I set up a self-hosted Firecrawl instance and I want to crawl my internal intranet site (e.g. https://intranet.xxx.gov.tr/).
I can access the site directly both from the host machine and from inside the container using curl:
# host
curl -v https://intranet.xxx.gov.tr/
# inside container
curl -v https://intranet.xxx.gov.tr/
Both return the page content successfully.
However, when I make a request to the Firecrawl API, I get an error:
curl -X POST http://localhost:3002/v0/crawl \
-H 'Content-Type: application/json' \
-d '{
"url": "https://intranet.xxx.gov.tr/"
}'
Firecrawl log output:
Connection violated security rules.
SCRAPE_ALL_ENGINES_FAILED
All scraping engines failed! -- Double check the URL...

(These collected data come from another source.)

(** ** Theorems *)

(** The writer lays the frames end to end: on a sink that takes every
    byte, whatever the buffer size, a record written after [rs] is reported
    at the byte offset where its frame starts, with the size of its frame,
    and once closed the sink holds exactly the frames in order. *)
Theorem writer_frames rs r opts :
  Z.of_nat (length (frames (rs ++ [r]))) < 2 ^ 63 ->
  exists w1 w2 w3,
    Writer.write_records (Writer.NewWriter ([] : Buffer) opts) rs = (w1, None) /\
    Writer.WriteRecord w1 r =
      (w2, (Z.of_nat (length (frame r)), Z.of_nat (length (frames rs)), None)) /\
    Writer.Close w2 = (w3, None) /\
    bw_wr (Writer.bw w3) = frames (rs ++ [r]).
Proof.
  intros Hlen. rewrite frames_app, length_app in Hlen.
  pose proof (Writer.NewWriter_open ([] : Buffer) opts) as Hw0.
  destruct (Writer.write_records_sink _ rs Hw0) as (w1 & E1 & Hw1 & Ho1 & Hf1).
  destruct (Writer.WriteRecord_sink w1 r Hw1) as (w2 & E2 & Hw2 & Ho2 & _).
  destruct (Writer.Close_sink w2 Hw2) as (w3 & E3 & _ & Hs); [done|].
  exists w1, w2, w3. split_and!; [done| |done|].
  - rewrite E2, length_frame. rewrite Hf1; unfold Writer.NewWriter; destruct (foldl _ _ opts); [|done].
    simpl. by rewrite i64_small by lia.
  - simpl in Hs. rewrite Hs, Ho2, Ho1, frames_app. unfold frames at 3. simpl.
    rewrite app_nil_r. unfold Writer.out, Writer.NewWriter.
    by destruct (foldl _ _ opts).
Qed.

(** Write errors stick: once [WriteRecord] has failed on any
    [io.Writer], it has reported no byte and not moved [Offset], and every
    later [WriteRecord], [Flush] or [Sync] returns the same error and changes
    nothing. *)
Theorem writer_error_sticky {W : Type} `{IoWriter W} (w w' : Writer.Writer W) r n off e :
  Writer.closed w = false ->
  Writer.WriteRecord w r = (w', (n, off, Some e)) ->
  n = 0 /\ off = Writer.Offset w /\ Writer.Offset w' = Writer.Offset w /\
  (forall r', Writer.WriteRecord w' r' = (w', (0, Writer.Offset w, Some e))) /\
  Writer.Flush w' = (w', Some e) /\ Writer.Sync w' = (w', Some e).
Proof.
  intros Hc E. apply Writer.WriteRecord_err in E as (-> & -> & Ho & He); [|done].
  unfold Writer.Offset, Writer.WriteRecord, Writer.Flush, Writer.Sync. rewrite He.
  split_and!; try done; [|by destruct (Writer.syncOnFlush w')].
  intros r'. by rewrite Ho.
Qed.

(** ** Witnesses *)
Lemma writer_frames_witness : exists w1 w2 w3,
  Writer.write_records (Writer.NewWriter ([] : Buffer) [Writer.WithWriterBufferSize 5])
    [[x61; x62]] = (w1, None) /\
  Writer.WriteRecord w1 [x63] = (w2, (17, 18, None)) /\
  Writer.Close w2 = (w3, None) /\
  bw_wr (Writer.bw w3) = frames [[x61; x62]; [x63]].
Proof.
  apply (writer_frames [[x61; x62]] [x63] [Writer.WithWriterBufferSize 5]).
  reflexivity.
Defined.

Definition ex_full : Writer.Writer LimitedWriter :=
  Writer.NewWriter {| lw_data := []; lw_room := 10; lw_err := Msg "disk full" |}
    [Writer.WithWriterBufferSize 8].

Lemma writer_error_sticky_witness :
  let w' := (Writer.WriteRecord ex_full [x01; x02; x03; x04; x05; x06]).1 in
  Writer.Flush w' = (w', Some (Msg "disk full")) /\
  forall r', Writer.WriteRecord w' r' = (w', (0, 0, Some (Msg "disk full"))).
Proof.
  destruct (writer_error_sticky ex_full (Writer.WriteRecord ex_full [x01; x02; x03; x04; x05; x06]).1
    [x01; x02; x03; x04; x05; x06] 0 0 (Msg "disk full")) as (_ & _ & _ & Hw & Hf & _).
  - reflexivity.
  - vm_compute. reflexivity.
  - exact (conj Hf Hw).
Defined.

The Playwright engine doesn’t work either, since the /html endpoint returns 404. The Fetch engine fails with the security rules violation error.
My questions:
- Why does Firecrawl block access to intranet domains (like
*.intranet.*)? - How can I bypass this
safeFetchsecurity rule, or whitelist my intranet domain?
Notes:
- Firecrawl is running self-hosted in Docker.
- The intranet domain is accessible fine from both the host and inside the container.